В детстве я зачитывался «Незнайкой». И тогда не мог понять, и до сих пор не могу понять – почему строки «Я поэт, зовусь Незнайка, от меня вам балалайка!» были всеми обитателями сказочной страны осмеяны, а строки местной поэтессы Семицветик «Я поймала комара, Тру-ля-люшки, тру-ля-ля» ими же почитались чуть ли не шедевром поэтической мысли. «Тру-ля-люшки, тру-ля-ля» - это, конечно, высокая поэзия. Кто бы спорил!
А этот, который написал: «Идут белые снеги…» Идут – с удареньем на первом слоге. Не идут, а Идут. И не снега, а снеги.
Или вот, читаю ребенку сказки. Мамин-Сибиряк, «Серая шейка»… Бедная утка плавала в полынье в замерзающей горной реке. В горной реке была тихая, спокойная вода, и полынья с каждым днем все больше замерзала. В горной реке.

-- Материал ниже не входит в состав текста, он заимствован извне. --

(** * workshop.py: a shallow embedding of the Steam workshop synchroniser

    The development follows [workshop.py] function by function:
    the request templates [const_data], the two catalog calls
    [get_plugins_id_from_collections_list] and [get_plugins_info], the
    reconciliation helper [plugins_to_remove], the threaded batch
    [download_plugins_concurrently] and the control flow of [main].

    Python dictionaries whose iteration order reaches the wire (the request
    templates) are insertion-ordered association lists; dictionaries used as
    maps (the saved plugins, the [succeed] result) are [gmap]s.  Module-level
    state, the state file and the observable events live in a [world] that is
    threaded through a small state-and-exception monad. *)

From Stdlib Require Import ZArith Ascii String List.
From stdpp Require Import base option list gmap strings pretty fin_maps.
Import ListNotations.
Local Open Scope string_scope.
Local Open Scope list_scope.
Local Open Scope nat_scope.

(** ** Python values that end up in a request *)

(** A request parameter is an [int] (the counters and the initial [0]
    placeholders) or a [str] (the identifiers). *)
Inductive pyval :=
| VInt (z : Z)
| VStr (s : string).

(** [str(v)] *)
Definition py_str (v : pyval) : string :=
  match v with
  | VInt z => pretty z
  | VStr s => s
  end.

(** An insertion-ordered [dict] with [str] keys. *)
Definition dict := list (string * pyval).

(** [d[k] = v]: overwrite in place when the key exists, append otherwise. *)
Fixpoint dict_set (k : string) (v : pyval) (d : dict) : dict :=
  match d with
  | [] => [(k, v)]
  | (k', v') :: d' =>
      if String.eqb k k' then (k, v) :: d' else (k', v') :: dict_set k v d'
  end.

(** [d.get(k)] *)
Fixpoint dict_get (k : string) (d : dict) : option pyval :=
  match d with
  | [] => None
  | (k', v') :: d' => if String.eqb k k' then Some v' else dict_get k d'
  end.

(** ** [urllib.parse.urlencode] *)

Definition hex_digit (n : N) : ascii :=
  ascii_of_N (if (n <? 10)%N then 48 + n else 55 + n)%N.

(** Characters [quote_plus] never escapes: letters, digits and [_.-~]. *)
Definition always_safe (c : ascii) : bool :=
  let n := N_of_ascii c in
  (((65 <=? n) && (n <=? 90)) || ((97 <=? n) && (n <=? 122)) ||
   ((48 <=? n) && (n <=? 57)) ||
   (n =? 95) || (n =? 46) || (n =? 45) || (n =? 126))%N.

Fixpoint quote_plus (s : string) : string :=
  match s with
  | EmptyString => EmptyString
  | String c s' =>
      if always_safe c then String c (quote_plus s')
      else if (N_of_ascii c =? 32)%N then String "+"%char (quote_plus s')
      else String "%"%char
             (String (hex_digit (N_of_ascii c / 16))
                (String (hex_digit (N_of_ascii c mod 16)) (quote_plus s')))
  end.

Fixpoint join_amp (l : list string) : string :=
  match l with
  | [] => ""
  | [x] => x
  | x :: l' => x +:+ "&" +:+ join_amp l'
  end.

Definition urlencode (d : dict) : string :=
  join_amp (map (fun kv => quote_plus (fst kv) +:+ "=" +:+ quote_plus (py_str (snd kv))) d).

(** ** Catalog records *)

(** An entry of a collection's [children]. *)
Record item := {
  item_publishedfileid : string;
  item_filetype : Z;
}.

(** An entry of [collectiondetails]; [children] may be missing. *)
Record collection := {
  coll_publishedfileid : string;
  coll_children : option (list item);
}.

(** An entry of [publishedfiledetails]; only the keys the program reads. *)
Record plugin := {
  publishedfileid : option string;
  title : option string;
  file_url : option string;
  time_updated : option Z;
}.

(** What the state file keeps per plugin:
    [{k: plugin[k] for k in ('title', 'time_updated') if k in plugin}]. *)
Record plugin_meta := {
  meta_title : option string;
  meta_time_updated : option Z;
}.

Definition meta_of (p : plugin) : plugin_meta :=
  {| meta_title := title p; meta_time_updated := time_updated p |}.

Global Instance item_eq_dec : EqDecision item.
Proof. solve_decision. Defined.
Global Instance collection_eq_dec : EqDecision collection.
Proof. solve_decision. Defined.
Global Instance plugin_eq_dec : EqDecision plugin.
Proof. solve_decision. Defined.
Global Instance plugin_meta_eq_dec : EqDecision plugin_meta.
Proof. solve_decision. Defined.

(** The content of [addons.lst]; either key may be missing. *)
Record saved_data := {
  sd_collections : option (list string);
  sd_plugins : option (gmap string plugin_meta);
}.

(** ** Outcomes of the network *)

(** [e.reason] of a [URLError] is a [str] or some exception object. *)
Inductive url_reason :=
| ReasonStr (s : string)
| ReasonObj.

Inductive http_result (A : Type) :=
| Response (a : A)
| HTTPError (code : Z)
| URLError (reason : url_reason).
Arguments Response {A} a.
Arguments HTTPError {A} code.
Arguments URLError {A} reason.

(** The value bound to [error] by the catalog functions. *)
Inductive catalog_error :=
| ErrHTTP (code : Z)
| ErrURL (reason : url_reason).

(** What [urlretrieve] does for one plugin of a batch. *)
Inductive retrieve_result :=
| Retrieved
| RetrieveHTTPError (code : Z)
| RetrieveOtherError.

(** ** The world *)

Inductive endpoint := EpFile | EpCollection.

Inductive event :=
| EvRequest (ep : endpoint) (encode_data : string)
| EvBatch (error : nat) (fail : list plugin) (succeed : gmap string plugin_meta)
| EvWrite (sd : saved_data).

Record world := {
  const_data_file : dict;
  const_data_collection : dict;
  save_file : option saved_data;
  trace : list event;
}.

(** The module as it is right after import. *)
Definition const_data_file0 : dict :=
  [("itemcount", VInt 0); ("publishedfileids[0]", VInt 0)].
Definition const_data_collection0 : dict :=
  [("collectioncount", VInt 0); ("publishedfileids[0]", VInt 0)].

Definition fresh_world (file : option saved_data) : world :=
  {| const_data_file := const_data_file0;
     const_data_collection := const_data_collection0;
     save_file := file;
     trace := [] |}.

(** ** The monad: state, Python exceptions, and running out of fuel *)

Inductive exn :=
| NameError (name : string)
| KeyError (key : string)
| TypeError
| RecursionError.

Inductive outcome (A : Type) :=
| Val (a : A)
| Exn (e : exn)
| Diverge.
Arguments Val {A} a.
Arguments Exn {A} e.
Arguments Diverge {A}.

Definition M (A : Type) : Type := world -> outcome A * world.

Definition ret {A} (a : A) : M A := fun w => (Val a, w).
Definition raise {A} (e : exn) : M A := fun w => (Exn e, w).
Definition diverge {A} : M A := fun w => (Diverge, w).
Definition bind {A B} (c : M A) (k : A -> M B) : M B :=
  fun w =>
    match c w with
    | (Val a, w') => k a w'
    | (Exn e, w') => (Exn e, w')
    | (Diverge, w') => (Diverge, w')
    end.

Notation "'let*' x := c 'in' k" := (bind c (fun x => k))
  (at level 10, x pattern, c at level 200, k at level 200).

Definition emit (e : event) : M unit :=
  fun w => (Val tt, {| const_data_file := const_data_file w;
                       const_data_collection := const_data_collection w;
                       save_file := save_file w;
                       trace := trace w ++ [e] |}).

Definition set_const_data (ep : endpoint) (d : dict) : M unit :=
  fun w => (Val tt,
    match ep with
    | EpFile => {| const_data_file := d;
                   const_data_collection := const_data_collection w;
                   save_file := save_file w; trace := trace w |}
    | EpCollection => {| const_data_file := const_data_file w;
                         const_data_collection := d;
                         save_file := save_file w; trace := trace w |}
    end).

Definition get_const_data (ep : endpoint) : M dict :=
  fun w => (Val match ep with
                | EpFile => const_data_file w
                | EpCollection => const_data_collection w
                end, w).

(** [json.dump(saved_data, file)] on [save_file] *)
Definition write_save_file (sd : saved_data) : M unit :=
  fun w => (Val tt, {| const_data_file := const_data_file w;
                       const_data_collection := const_data_collection w;
                       save_file := Some sd;
                       trace := trace w ++ [EvWrite sd] |}).

(** [load_saved_data]: the file's content, [{}] when there is no file. *)
Definition load_saved_data : M saved_data :=
  fun w => (Val match save_file w with
                | Some sd => sd
                | None => {| sd_collections := None; sd_plugins := None |}
                end, w).

(** ** The catalog calls *)

(** What [urlencode] serialises: every key with [str] of its value.  The
    catalog is a function of these fields. *)
Definition form_fields (d : dict) : list (string * string) :=
  map (fun kv => (fst kv, py_str (snd kv))) d.

Definition publishedfileids_key (idx : nat) : string :=
  "publishedfileids[" +:+ pretty idx +:+ "]".

(** [for idx, x in enumerate(l): data['publishedfileids[' + str(idx) + ']'] = x] *)
Fixpoint set_publishedfileids (idx : nat) (l : list string) (data : dict) : dict :=
  match l with
  | [] => data
  | x :: l' =>
      set_publishedfileids (S idx) l' (dict_set (publishedfileids_key idx) (VStr x) data)
  end.

(** The three accumulators of the response loop. *)
Record resolve_acc := {
  valid_collections : list string;
  sub_collection : list string;
  plugins_id_list : list string;
}.

(** The body of [for item in collection['children']]; an unrecognised
    file type is only printed. *)
Definition scan_item (acc : resolve_acc) (it : item) : resolve_acc :=
  if (item_filetype it =? 0)%Z then
    {| valid_collections := valid_collections acc;
       sub_collection := sub_collection acc;
       plugins_id_list := plugins_id_list acc ++ [item_publishedfileid it] |}
  else if (item_filetype it =? 2)%Z then
    {| valid_collections := valid_collections acc;
       sub_collection := sub_collection acc ++ [item_publishedfileid it];
       plugins_id_list := plugins_id_list acc |}
  else acc.

(** The body of [for collection in json_response[...]]. *)
Definition scan_collection (acc : resolve_acc) (c : collection) : resolve_acc :=
  match coll_children c with
  | Some children =>
      fold_left scan_item children
        {| valid_collections := valid_collections acc ++ [coll_publishedfileid c];
           sub_collection := sub_collection acc;
           plugins_id_list := plugins_id_list acc |}
  | None => acc
  end.

Definition scan_response (details : list collection) : resolve_acc :=
  fold_left scan_collection details
    {| valid_collections := []; sub_collection := []; plugins_id_list := [] |}.

(** [list(set(l))]: some duplicate-free enumeration of the elements. *)
Definition list_set (l : list string) : list string :=
  elements (list_to_set l : gset string).

(** [plugins_to_remove]: neither argument is written to and nothing of the
    world is touched, so it is a plain function.  The keys come in the
    order of the map rather than in the dict's insertion order; [main]
    passes the result through [list(set(...))], which forgets the order. *)
Definition plugins_to_remove (plugins_id_list : list string)
    (old_plugins : gmap string plugin_meta) : list string :=
  filter (fun plugin_id => plugin_id ∉ plugins_id_list)
         (elements (dom old_plugins)).

Section Catalog.

(** The remote catalog: what [urlopen] answers to the form fields posted
    to either endpoint. *)
Variable urlopen_collection : list (string * string) -> http_result (list collection).
Variable urlopen_file : list (string * string) -> http_result (list plugin).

Еще одна сказка: «Белолобый». Голодная волчица залезла в хлев, схватила первого попавшегося и унесла в свое логово. Схваченный оказался щенком. И волчица, напоминаю: голодная! – долго раздумывала: съесть его или нет. И так и не съела, не смогла преодолеть брезгливость. Голодная, напоминаю, волчица. Автор сего опуса – известный писатель, я бы даже сказал: великий – Антон Павлович Чехов. Очевидно, именно величие помешало Палычу заглянуть в томик Брема «Жизнь животных», иначе он бы узнал, что волчица вряд ли смогла так обмишуриться в хлеву, и схватить вместо ягненка – щенка собаки. Обоняние у волков – любя тварь позавидует. И перепутать ягненка со щенком?.. А уж коль и перепутала – почему бы и не съесть? Голодная ведь?
Нет, я понимаю: сказка. Сказка – ложь, но в ней… И так далее. Но надо хоть как-то придерживаться здравого смысла.
Еще одна книга, правда, не столь великого и титулованного автора. Борис Полевой, «Повесть о настоящем человеке». Помните, где на Мересьева напал медведь, и Мересьев прикинулся мертвым, а медведь «преодолевая брезгливость», рванул на нем комбинезон.
Если бы товарищ Полевой заглянул во все тот же томик Брема, он бы узнал, что медведи обладают прекрасным обонянием, и уж отличить мертвечину от живой плоти как-нибудь сумеют, сколько бы вы перед ними ни прикидывались... А еще, они любят тухлятину, они даже свежее мясо закапывают в землю, чтобы оно протухло.
Такие вот писатели, такие поэты. Такая литература. И ладно бы это были писатели Сталинской эпохи, которые залезли на литературный олимп не талантом, а умением писать «куда надо» на своих коллег по литературному цеху. Как, например, все тот же Полевой. Но ведь и Чехов, и Мамин, сами понимаете, Сибиряк – писатели досоветской эпохи.